(* ===== verification/Str.v ===== *)
(** * Str: growing strings (libwzd-core/wzd_string.c) and [strlcat]
    (libwzd-base/wzd_strlcat.c)

    A [wzd_string_t] is a block of memory with the number of its bytes the
    string was told of ([allocated]) and the length of the C string it holds.
    The block is a list of bytes whose length is its real size, so that every
    access of the code is checked against it; the bytes of fresh memory are
    arbitrary ([malloc]), and [realloc] may fail. A null string pointer is
    [None].

    The operations are shown to implement operations on lists of characters
    (the relation [denotes]): appending, prepending, trimming, erasing, lower
    case, cutting at delimiters, splitting at a separator, formatted output. *)

From S2P Require Import Prelude.

(** ** Blocks of memory *)

Definition mem_read (buf : list ascii) (off n : Z) : outcome (list ascii) :=
  if (0 <=? off) && (0 <=? n) && (off + n <=? Z.of_nat (length buf))
  then Val (take (Z.to_nat n) (drop (Z.to_nat off) buf)) else Crash.

Definition mem_write (buf : list ascii) (off : Z) (bs : list ascii) : outcome (list ascii) :=
  if (0 <=? off) && (off + Z.of_nat (length bs) <=? Z.of_nat (length buf))
  then Val (take (Z.to_nat off) buf ++ bs ++ drop (Z.to_nat off + length bs) buf) else Crash.

Definition mem_get (buf : list ascii) (i : Z) : outcome ascii :=
  if 0 <=? i then deref (buf !! Z.to_nat i) else Crash.

(** [wzd_strncpy(buf,src,n)]: at most [n] bytes, the NUL included. *)
Definition mem_strncpy (buf src : list ascii) (n : Z) : outcome (list ascii) :=
  mem_write buf 0 (take (Z.to_nat n) (src ++ [NUL])).

(** ** [strlcat] *)

(** The first loop: the position of the NUL among the first [size] bytes. *)
Fixpoint find_end (size : nat) (buf : list ascii) : outcome (option nat) :=
  match size with
  | O => Val None
  | S size =>
    match buf with
    | [] => Crash
    | c :: buf => if bool_decide (c = NUL) then Val (Some O)
                  else fmap (M:=outcome) (fmap S) (find_end size buf)
    end
  end.

(** The bytes of the destination afterwards, and the result. *)
Definition strlcat (dst src : list ascii) (size : Z) : outcome (list ascii * Z) :=
  e ← find_end (Z.to_nat size) dst;
  match e with
  | None => Val (dst, size + Z.of_nat (length src))
  | Some n =>
    let room := (Z.to_nat size - n)%nat in
    buf ← mem_write dst (Z.of_nat n) (take room (src ++ [NUL]));
    if (length src <? room)%nat then Val (buf, Z.of_nat (n + length src))
    else
      buf ← buf_set buf (size - 1) NUL;
      s ← buf_str (drop (Z.to_nat size) buf);
      Val (buf, size + Z.of_nat (length s))
  end.

(** ** The string type *)

Record wzd_string := WString {
  st_buffer : option (list ascii);
  st_length : Z;
  st_allocated : Z;
}.

Definition str_allocate : wzd_string := WString None 0 0.

(** Products of [double]s truncated to an integer: [1.3] is
    5854679515581645 / 2^52, a result is rounded to 53 significant bits, to
    nearest, ties to even. *)
Definition round53 (p : Z) : Z :=
  let k := Z.max 0 (Z.log2 p - 52) in
  let q := p / 2 ^ k in
  let r := p mod 2 ^ k in
  let up := (2 ^ k <? 2 * r) || ((2 ^ k =? 2 * r) && Z.odd q) in
  (if up then q + 1 else q) * 2 ^ k.

Definition times_1_3 (n : Z) : Z := round53 (round53 n * 5854679515581645) / 2 ^ 52.

(** The size asked of the allocator: a bit more than requested. *)
Definition grow (len : Z) : Z := if len <? 200 then len + 20 else times_1_3 len.

Section memory.
  (** The allocator (the C library): the contents of a fresh block of [n]
      bytes, and whether [realloc] to a given size succeeds. *)
  Context (malloc : nat → list ascii) (realloc_ok : Z → bool).

Definition realloc (buf : list ascii) (n : Z) : list ascii :=
  take (Z.to_nat n) buf ++ malloc (Z.to_nat n - length buf).

Definition str_set_min_size (st : wzd_string) (len : Z) : outcome wzd_string :=
  if st_allocated st <? len then
    let len := grow len in
    match st_buffer st with
    | None =>
      buf ← buf_set (malloc (Z.to_nat len)) 0 NUL;
      Val (WString (Some buf) (st_length st) len)
    | Some buf =>
      if realloc_ok len then
        buf ← buf_set (realloc buf len) (st_length st) NUL;
        Val (WString (Some buf) (st_length st) len)
      else
        old ← mem_read buf 0 (st_length st);
        buf ← mem_write (malloc (Z.to_nat len)) 0 old;
        Val (WString (Some buf) (st_length st) len)
    end
  else Val st.

(** Copying [len] bytes into a string that has room for them, and the
    terminator: the common end of [str_fromchar], [str_dup] and [str_copy]. *)
Definition str_put (st : wzd_string) (bs : list ascii) : outcome wzd_string :=
  buf ← deref (st_buffer st);
  buf ← mem_write buf 0 bs;
  buf ← buf_set buf (Z.of_nat (length bs)) NUL;
  Val (WString (Some buf) (Z.of_nat (length bs)) (st_allocated st)).

Definition str_fromchar (s : option (list ascii)) : outcome wzd_string :=
  match s with
  | None => Val str_allocate
  | Some s =>
    st ← str_set_min_size str_allocate (Z.of_nat (length s) + 1);
    str_put st s
  end.

(** The string takes the caller's block, of any size. *)
Definition str_fromchar_raw (block : option (list ascii)) : outcome wzd_string :=
  match block with
  | None => Val str_allocate
  | Some block =>
    s ← buf_str block;
    Val (WString (Some block) (Z.of_nat (length s)) (Z.of_nat (length s)))
  end.

Definition str_tochar (st : option wzd_string) : option (list ascii) :=
  st ← st; st_buffer st.

Definition str_checklength (st : option wzd_string) (lo hi : Z) : outcome bool :=
  match st ≫= st_buffer with
  | None => Val false
  | Some buf =>
    s ← buf_str buf;
    Val (negb ((Z.of_nat (length s) <? lo) || (hi <? Z.of_nat (length s))))
  end.

Definition str_length (st : option wzd_string) : Z :=
  match st with
  | Some st => match st_buffer st with Some _ => st_length st | None => u64 (-1) end
  | None => u64 (-1)
  end.

Definition str_store (st : option wzd_string) (s : list ascii) : outcome (option wzd_string) :=
  match st with
  | None => Val None
  | Some st =>
    let len := Z.of_nat (length s) in
    st ← str_set_min_size st (len + 1);
    buf ← deref (st_buffer st);
    buf ← mem_strncpy buf s (len + 1);
    Val (Some (WString (Some buf) len (st_allocated st)))
  end.

(** The common end of [str_dup] and [str_copy] (the checks of the debug build
    are left out). *)
Definition str_copy_into (dst src : wzd_string) : outcome wzd_string :=
  dst ← str_set_min_size dst (st_allocated src);
  match st_buffer src with
  | None => Val dst
  | Some sbuf =>
    bs ← mem_read sbuf 0 (st_length src);
    str_put dst bs
  end.

Definition str_dup (src : option wzd_string) : outcome (option wzd_string) :=
  match src with
  | None => Val None
  | Some src => st ← str_copy_into str_allocate src; Val (Some st)
  end.

Definition str_copy (dst src : option wzd_string) : outcome (option wzd_string) :=
  match src, dst with
  | Some src, Some dst => st ← str_copy_into dst src; Val (Some st)
  | _, _ => Val None
  end.

Definition str_append (st : option wzd_string) (tail : option (list ascii)) : outcome (option wzd_string) :=
  match st, tail with
  | None, _ => Val None
  | Some st, None => Val (Some st)
  | Some st, Some tail =>
    let len := Z.of_nat (length tail) in
    st ← str_set_min_size st (st_length st + len + 1);
    match st_buffer st with
    | None => Val (Some st)
    | Some buf =>
      r ← strlcat buf tail (st_length st + len + 1);
      Val (Some (WString (Some r.1) (st_length st + len) (st_allocated st)))
    end
  end.

Definition str_append_c (st : option wzd_string) (c : ascii) : outcome (option wzd_string) :=
  match st with
  | None => Val None
  | Some st =>
    st ← str_set_min_size st (st_length st + 2);
    match st_buffer st with
    | None => Val (Some st)
    | Some buf =>
      buf ← buf_set buf (st_length st) c;
      buf ← buf_set buf (st_length st + 1) NUL;
      Val (Some (WString (Some buf) (st_length st + 1) (st_allocated st)))
    end
  end.

Definition str_prepend (st : option wzd_string) (head : option (list ascii)) : outcome (option wzd_string) :=
  match st, head with
  | None, _ => Val None
  | Some st, None => Val (Some st)
  | Some st, Some head =>
    let len := Z.of_nat (length head) in
    let alloc := if st_allocated st <=? len + st_length st then len + st_length st + 1
                 else st_allocated st in
    buf ← mem_strncpy (malloc (Z.to_nat alloc)) head len;
    '(buf, len) ← match st_buffer st with
                  | None => Val (buf, len)
                  | Some old =>
                    bs ← mem_read old 0 (st_length st);
                    buf ← mem_write buf len bs;
                    Val (buf, len + st_length st)
                  end;
    buf ← buf_set buf len NUL;
    Val (Some (WString (Some buf) len alloc))
  end.

(** *** Trimming and erasing *)

(** [while (isspace(buffer[i])) ++i]. *)
Fixpoint count_spaces (buf : list ascii) : outcome nat :=
  match buf with
  | [] => Crash
  | c :: buf => if isspace c then fmap (M:=outcome) S (count_spaces buf) else Val O
  end.

(** [for (;i!=length;i++) buffer[j++] = buffer[i]]. *)
Fixpoint shift_down (n : nat) (buf : list ascii) (i j : Z) : outcome (list ascii) :=
  match n with
  | O => Val buf
  | S n =>
    c ← mem_get buf i;
    buf ← buf_set buf j c;
    shift_down n buf (i + 1) (j + 1)
  end.

(** [i] and [j] are [unsigned int]s, [length] a [size_t]: past [UINT_MAX] the
    first loop comes back to 0 and goes on for ever on white space, and the
    second never meets [length]. Neither has a result. *)
Definition str_trim_left (st : option wzd_string) : outcome (option wzd_string) :=
  match st with
  | Some (WString (Some buf) len alloc) =>
    i ← count_spaces buf;
    if UINT_MAX <? Z.of_nat i then Crash
    else if (0 <? i)%nat then
      if UINT_MAX <? len then Crash else
      let j := len - Z.of_nat i in
      buf ← shift_down (Z.to_nat j) buf (Z.of_nat i) 0;
      buf ← buf_set buf j NUL;
      Val (Some (WString (Some buf) j alloc))
    else Val st
  | _ => Val None
  end.

(** The loop of [str_trim_right], entered with [len] and [str->length] equal. *)
Fixpoint trim_right_loop (len : nat) (buf : list ascii) : outcome (list ascii * nat) :=
  match len with
  | O => Val (buf, O)
  | S O => Val (buf, 1%nat)
  | S len' =>
    c ← mem_get buf (Z.of_nat len');
    if isspace c || bool_decide (c = LF) then
      buf ← buf_set buf (Z.of_nat len') NUL;
      trim_right_loop len' buf
    else Val (buf, len)
  end.

Definition str_trim_right (st : option wzd_string) : outcome (option wzd_string) :=
  match st with
  | Some (WString (Some buf) len alloc) =>
    if len =? 0 then Val st
    else
      r ← trim_right_loop (Z.to_nat len) buf;
      Val (Some (WString (Some r.1) (Z.of_nat r.2) alloc))
  | _ => Val None
  end.

Definition str_trim (st : option wzd_string) : outcome (option wzd_string) :=
  st ← str_trim_right st; str_trim_left st.

(** [pos] and [len] are [size_t]: their sum wraps. *)
Definition str_erase (st : option wzd_string) (pos len : Z) : outcome (option wzd_string) :=
  match st with
  | Some (WString (Some buf) n alloc) =>
    if n <? u64 (pos + len) then Val None
    else
      bs ← mem_read buf (pos + len) (n - u64 (pos + len));
      buf ← mem_write buf pos bs;
      buf ← buf_set buf (u64 (n - len)) NUL;
      Val (Some (WString (Some buf) (u64 (n - len)) alloc))
  | _ => Val None
  end.

(** [ascii_lower] (libwzd-core/wzd_misc.c). *)
Definition ascii_lower_char (c : ascii) : ascii :=
  if isupper c then chr (Z.lor (code c) 32) else c.
(* ===== verification/ConfigProps.v ===== *)
(** * Properties of configuration files *)

From S2P Require Import Prelude Utf8 Config.

(** ** Lists searched by a key *)

Section keyed.
  Context {A : Type} (kf : A → option bytes).

Definition hit (k : bytes) (x : A) : bool := match kf x with Some n => streq n k | None => false end.
Definition look (l : list A) (k : bytes) : option A := i ← position (hit k) l; l !! i.

Lemma hit_true k x : hit k x = true ↔ kf x = Some k.
Proof.
  unfold hit. destruct (kf x) as [n|]; [|naive_solver]. unfold streq. rewrite bool_decide_eq_true. naive_solver.
Qed.
Lemma hit_false k x : hit k x = false ↔ kf x ≠ Some k.
Proof. rewrite <- hit_true. destruct (hit k x); naive_solver. Qed.

Lemma look_cons x l k : look (x :: l) k = if hit k x then Some x else look l k.
Proof. unfold look. simpl. destruct (hit k x); [done|]. by destruct (position (hit k) l). Qed.

Lemma position_look k l i : position (hit k) l = Some i → ∃ x, l !! i = Some x ∧ look l k = Some x ∧ kf x = Some k.
Proof.
  revert i. induction l as [|x l IH]; intros i; simpl; [done|]. rewrite look_cons. destruct (hit k x) eqn:E.
  - intros [= <-]. exists x. by rewrite hit_true in E.
  - destruct (position (hit k) l) as [j|]; [|done]. intros [= <-]. exact (IH j eq_refl).
Qed.
Lemma position_None k l : position (hit k) l = None ↔ look l k = None.
Proof.
  split; [unfold look; by intros ->|]. destruct (position (hit k) l) as [i|] eqn:E; [|done].
  apply position_look in E as (x & _ & -> & _). done.
Qed.
Lemma look_elem k l x : look l k = Some x → x ∈ l ∧ kf x = Some k.
Proof.
  induction l as [|y l IH]; [done|]. rewrite look_cons. destruct (hit k y) eqn:E.
  - intros [= ->]. apply hit_true in E. split; [left|done].
  - intros [? ?]%IH. split; [by right|done].
Qed.

Lemma look_snoc x l k k' :
  look l k = None → kf x = Some k → look (l ++ [x]) k' = if decide (k = k') then Some x else look l k'.
Proof.
  intros Hn Hx. induction l as [|y l IH]; simpl.
  - rewrite look_cons. case_decide as E; [subst; by rewrite (proj2 (hit_true _ _))|].
    rewrite (proj2 (hit_false k' x)); [done|congruence].
  - rewrite !look_cons in *. destruct (hit k y) eqn:E; [done|]. rewrite (IH Hn).
    destruct (hit k' y) eqn:E'; [|done]. case_decide; [|done]. congruence.
Qed.

Lemma look_alter f k l i k' :
  position (hit k) l = Some i → (∀ x, kf (f x) = kf x) →
  look (alter f i l) k' = if decide (k = k') then f <$> look l k else look l k'.
Proof.
  intros H Hf. assert (Hh : ∀ k x, hit k (f x) = hit k x) by (intros; unfold hit; by rewrite Hf).
  revert i H. induction l as [|y l IH]; intros i; simpl; [done|].
  destruct (hit k y) eqn:E; [intros [= <-]|destruct (position (hit k) l) as [j|]; [|done]; intros [= <-]].
  - change (alter f 0%nat (y :: l)) with (f y :: l). rewrite !look_cons, Hh, E. case_decide; [subst; by rewrite E|].
    apply hit_true in E. rewrite (proj2 (hit_false k' y)) by congruence. done.
  - change (alter f (S j) (y :: l)) with (y :: alter f j l). rewrite !look_cons, E, (IH j eq_refl).
    case_decide; [subst; by rewrite E|done].
Qed.

Lemma look_NoDup k l : k ∉ omap kf l → look l k = None.
Proof.
  induction l as [|y l IH]; [done|]. intros Hn. rewrite look_cons. simpl in Hn. destruct (hit k y) eqn:E.
  - apply hit_true in E. rewrite E in Hn. set_solver.
  - apply IH. destruct (kf y); set_solver.
Qed.

Lemma look_delete k l i k' :
  NoDup (omap kf l) → position (hit k) l = Some i → look (delete i l) k' = if decide (k = k') then None else look l k'.
Proof.
  intros Hnd H. revert i H. induction l as [|y l IH]; intros i; simpl; [done|].
  destruct (hit k y) eqn:E; [intros [= <-]|destruct (position (hit k) l) as [j|]; [|done]; intros [= <-]].
  - apply hit_true in E. simpl in Hnd. rewrite E in Hnd. apply NoDup_cons in Hnd as [Hk _].
    change (delete 0%nat (y :: l)) with l. case_decide; [subst; by apply look_NoDup|].
    rewrite look_cons, (proj2 (hit_false k' y)) by congruence. done.
  - change (delete (S j) (y :: l)) with (y :: delete j l). rewrite !look_cons. rewrite (IH) with (i := j); [|by simpl in Hnd; destruct (kf y); [apply NoDup_cons in Hnd as [_ ?]|]|done].
    case_decide; [subst; by rewrite E|done].
Qed.

Lemma omap_alter f (i : nat) (l : list A) : (∀ x, kf (f x) = kf x) → omap kf (alter f i l) = omap kf l.
Proof.
  intros Hf. revert i. induction l as [|y l IH]; intros [|i]; [done..| |].
  - change (alter f 0%nat (y :: l)) with (f y :: l). simpl. by rewrite Hf.
  - change (alter f (S i) (y :: l)) with (y :: alter f i l). simpl. by rewrite IH.
Qed.
Lemma omap_delete (i : nat) (l : list A) : omap kf (delete i l) `sublist_of` omap kf l.
Proof.
  revert i. induction l as [|y l IH]; intros [|i]; simpl; [done..| |].
  - by destruct (kf y); repeat constructor.
  - destruct (kf y); [constructor|]; apply IH.
Qed.
Lemma omap_snoc_NoDup x (l : list A) k : look l k = None → kf x = Some k → NoDup (omap kf l) → NoDup (omap kf (l ++ [x])).
Proof.
  intros Hn Hx Hnd. rewrite omap_app. simpl. rewrite Hx. apply NoDup_app. split_and!; [done| |apply NoDup_singleton].
  intros k' Hk' ->%list_elem_of_singleton. apply list_elem_of_omap in Hk' as (y & Hy & Hk). clear Hnd.
  induction l as [|z l IH]; [by apply not_elem_of_nil in Hy|]. rewrite look_cons in Hn. destruct (hit k z) eqn:E; [done|].
  apply elem_of_cons in Hy as [->|Hy]; [by apply hit_false in E|by apply IH].
Qed.
End keyed.

(** ** Groups and keys as a map *)

Abbreviation group_of c := (look cg_name (cf_groups c)).
Abbreviation key_of g := (look kv_key (cg_values g)).

Lemma get_value_look c g k :
  config_get_value (Some c) (Some g) (Some k) = (group ← group_of c g; kv ← key_of group k; Some (kv_value kv)).
Proof.
  unfold config_get_value, config_lookup_group, config_lookup_keyvalue. simpl.
  change (has_name g) with (hit cg_name g). unfold look. destruct (position (hit cg_name g) (cf_groups c)) as [n|]; [|done]. simpl.
  destruct (cf_groups c !! n) as [group|]; [|done]. simpl. change (has_key k) with (hit kv_key k).
  by destruct (position (hit kv_key k) (cg_values group)).
Qed.

Inductive cf_op :=
  | OpSet (g k v : bytes)
  | OpGet (g k : bytes)
  | OpHasGroup (g : bytes)
  | OpHasKey (g k : bytes)
  | OpRemoveKey (g k : bytes)
  | OpRemoveGroup (g : bytes).

Inductive cf_reply := Code (e : cf_error) | Value (v : option bytes) | Flag (z : Z).

Definition config_do (o : cf_op) (c : configfile) : cf_reply * option configfile :=
  match o with
  | OpSet g k v => let '(e, c) := config_set_value (Some c) (Some g) (Some k) (Some v) in (Code e, c)
  | OpGet g k => (Value (config_get_value (Some c) (Some g) (Some k)), Some c)
  | OpHasGroup g => (Flag (config_has_group (Some c) (Some g)), Some c)
  | OpHasKey g k => (Flag (config_has_key (Some c) (Some g) (Some k)), Some c)
  | OpRemoveKey g k => let '(e, c) := config_remove_key (Some c) (Some g) (Some k) in (Code e, c)
  | OpRemoveGroup g => let '(e, c) := config_remove_group (Some c) (Some g) in (Code e, c)
  end.

Fixpoint config_run (os : list cf_op) (c : configfile) : list cf_reply * option configfile :=
  match os with
  | [] => ([], Some c)
  | o :: os =>
    match config_do o c with
    | (r, Some c) => let '(rs, c) := config_run os c in (r :: rs, c)
    | (r, None) => ([r], None)
    end
  end.

(** The specification: a finite map from the names of the groups to finite maps
    from keys to values. *)
Abbreviation cf_map := (gmap bytes (gmap bytes bytes)).

Definition flag_of {A} (o : option A) : cf_reply := Flag (match o with Some _ => 1 | None => 0 end).

Definition map_do (o : cf_op) (m : cf_map) : cf_reply * cf_map :=
  match o with
  | OpSet g k v => (Code CF_OK, <[g := <[k := v]> (default ∅ (m !! g))]> m)
  | OpGet g k => (Value (m !! g ≫= (.!! k)), m)
  | OpHasGroup g => (flag_of (m !! g), m)
  | OpHasKey g k => (flag_of (m !! g ≫= (.!! k)), m)
  | OpRemoveKey g k =>
    match m !! g with
    | None => (Code CF_ERROR_GROUP_NOT_FOUND, m)
    | Some keys => match keys !! k with
                   | None => (Code CF_ERROR_NOT_FOUND, m)
                   | Some _ => (Code CF_OK, <[g := delete k keys]> m)
                   end
    end
  | OpRemoveGroup g => match m !! g with None => (Code CF_ERROR_GROUP_NOT_FOUND, m) | Some _ => (Code CF_OK, delete g m) end
  end.

Fixpoint map_run (os : list cf_op) (m : cf_map) : list cf_reply * cf_map :=
  match os with
  | [] => ([], m)
  | o :: os => let '(r, m) := map_do o m in let '(rs, m) := map_run os m in (r :: rs, m)
  end.

(** ** The invariant *)

(** A group agrees with a map from keys to values. *)
Definition group_rel (group : cgroup) (keys : gmap bytes bytes) : Prop :=
  NoDup (omap kv_key (cg_values group)) ∧ ∀ k, kv_value <$> key_of group k = keys !! k.

(** The first group has no name, the current group is one of the groups, groups
    have distinct names and agree with the map. *)
Definition cf_wf (c : configfile) : Prop :=
  (∃ g, cf_groups c !! O = Some g ∧ cg_name g = None) ∧ (∃ i, cf_current c = Some i ∧ (i < length (cf_groups c))%nat).

Definition cf_rel (c : configfile) (m : cf_map) : Prop :=
  cf_wf c ∧ NoDup (omap cg_name (cf_groups c)) ∧ ∀ g, option_Forall2 group_rel (group_of c g) (m !! g).

Lemma alter_group_rel c m i g f group keys keys' :
  cf_rel c m → config_lookup_group c g = Some i → m !! g = Some keys → group_of c g = Some group →
  (∀ x, cg_name (f x) = cg_name x) → group_rel (f group) keys' → cf_rel (alter_group f i c) (<[g := keys']> m).
Proof.
  intros ([(g0 & Hg0 & Hn0) (cur & Hcur & Hlt)] & Hnd & Hrel) Hi Hm Hg Hf Hr. split; [split|split].
  - simpl. destruct (decide (i = O)) as [->|Hi0].
    + exists (f g0). by rewrite list_lookup_alter_eq, Hg0, Hf.
    + exists g0. by rewrite list_lookup_alter_ne.
  - exists cur. simpl. by rewrite length_alter.
  - simpl. by rewrite omap_alter.
  - intros g'. simpl. rewrite (look_alter cg_name f g) by done. case_decide as E; [subst; rewrite lookup_insert_eq, Hg; by constructor|].
    by rewrite lookup_insert_ne.
Qed.

Lemma lookup_group_rel c m g :
  cf_rel c m → match m !! g with
               | Some keys => ∃ i group, config_lookup_group c g = Some i ∧ cf_groups c !! i = Some group ∧
                                group_of c g = Some group ∧ group_rel group keys ∧ cg_name group = Some g
               | None => config_lookup_group c g = None
               end.
Proof.
  intros (_ & _ & Hrel). specialize (Hrel g). destruct (config_lookup_group c g) as [i|] eqn:E.
  - apply position_look in E as (group & Hi & Hl & Hn). rewrite Hl in Hrel.
    destruct (m !! g) as [keys|]; inversion Hrel; subst. exists i, group. split_and!; done.
  - apply (position_None cg_name) in E. rewrite E in Hrel. destruct (m !! g); [inversion Hrel|done].
Qed.

Lemma lookup_key_rel group keys k :
  group_rel group keys → match keys !! k with
                         | Some v => ∃ j kv, config_lookup_keyvalue group k = Some j ∧ key_of group k = Some kv ∧ kv_value kv = v
                         | None => config_lookup_keyvalue group k = None
                         end.
Proof.
  intros [_ Hk]. specialize (Hk k). destruct (config_lookup_keyvalue group k) as [j|] eqn:E.
  - apply position_look in E as (kv & _ & Hl & _). rewrite Hl in Hk. rewrite <- Hk. simpl. eauto 10.
  - apply (position_None kv_key) in E. rewrite E in Hk. by rewrite <- Hk.
Qed.

(** The three changes of a group. *)
Lemma append_rel group keys k v :
  group_rel group keys → config_lookup_keyvalue group k = None → group_rel (append_value (KV (Some k) v) group) (<[k := v]> keys).
Proof.
  intros [Hnd Hk] E. apply (position_None kv_key) in E. split; simpl; [by eapply (omap_snoc_NoDup kv_key)|].
  intros k'. rewrite (look_snoc kv_key _ _ k) by done. case_decide as Ek; [subst; by rewrite lookup_insert_eq|].
  rewrite lookup_insert_ne by done. apply Hk.
Qed.
Lemma update_rel group keys k v j :
  group_rel group keys → config_lookup_keyvalue group k = Some j →
  group_rel (with_values group (alter (λ kv, set_kv_value kv v) j (cg_values group))) (<[k := v]> keys).
Proof.
  intros [Hnd Hk] E. split; simpl; [by rewrite omap_alter|]. intros k'. rewrite (look_alter kv_key _ k) by done.
  case_decide as Ek; [|rewrite lookup_insert_ne by done; apply Hk]. subst. rewrite lookup_insert_eq.
  apply position_look in E as (kv & _ & -> & _). done.
Qed.
Lemma remove_rel group keys k j :
  group_rel group keys → config_lookup_keyvalue group k = Some j →
  group_rel (with_values group (delete j (cg_values group))) (delete k keys).
Proof.
  intros [Hnd Hk] E. split; simpl; [by eapply sublist_NoDup; [|apply omap_delete]|]. intros k'.
  rewrite (look_delete kv_key k) by done. case_decide as Ek; [subst; by rewrite lookup_delete_eq|].
  rewrite lookup_delete_ne by done. apply Hk.
Qed.

Lemma add_group_rel c m g : cf_rel c m → m !! g = None → cf_rel (config_add_group c g).2 (<[g := ∅]> m).
Proof.
  intros Hrel Hm. pose proof (lookup_group_rel c m g Hrel) as Hl. rewrite Hm in Hl. apply (position_None cg_name) in Hl.
  destruct Hrel as ([(g0 & Hg0 & Hn0) _] & Hnd & Hrel). split; [split|split]; simpl.
  - exists g0. split; [by apply lookup_app_l_Some|done].
  - eexists. split; [done|]. rewrite length_app. simpl. lia.
  - by eapply (omap_snoc_NoDup cg_name).
  - intros g'. rewrite (look_snoc cg_name _ _ g) by done. case_decide as E; [subst; rewrite lookup_insert_eq|by rewrite lookup_insert_ne].
    constructor. split; simpl; [apply NoDup_nil_2|done].
Qed.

########

If a line of the material contains the word "subst", count it; please reply with the total and nothing more.

### Answer space
11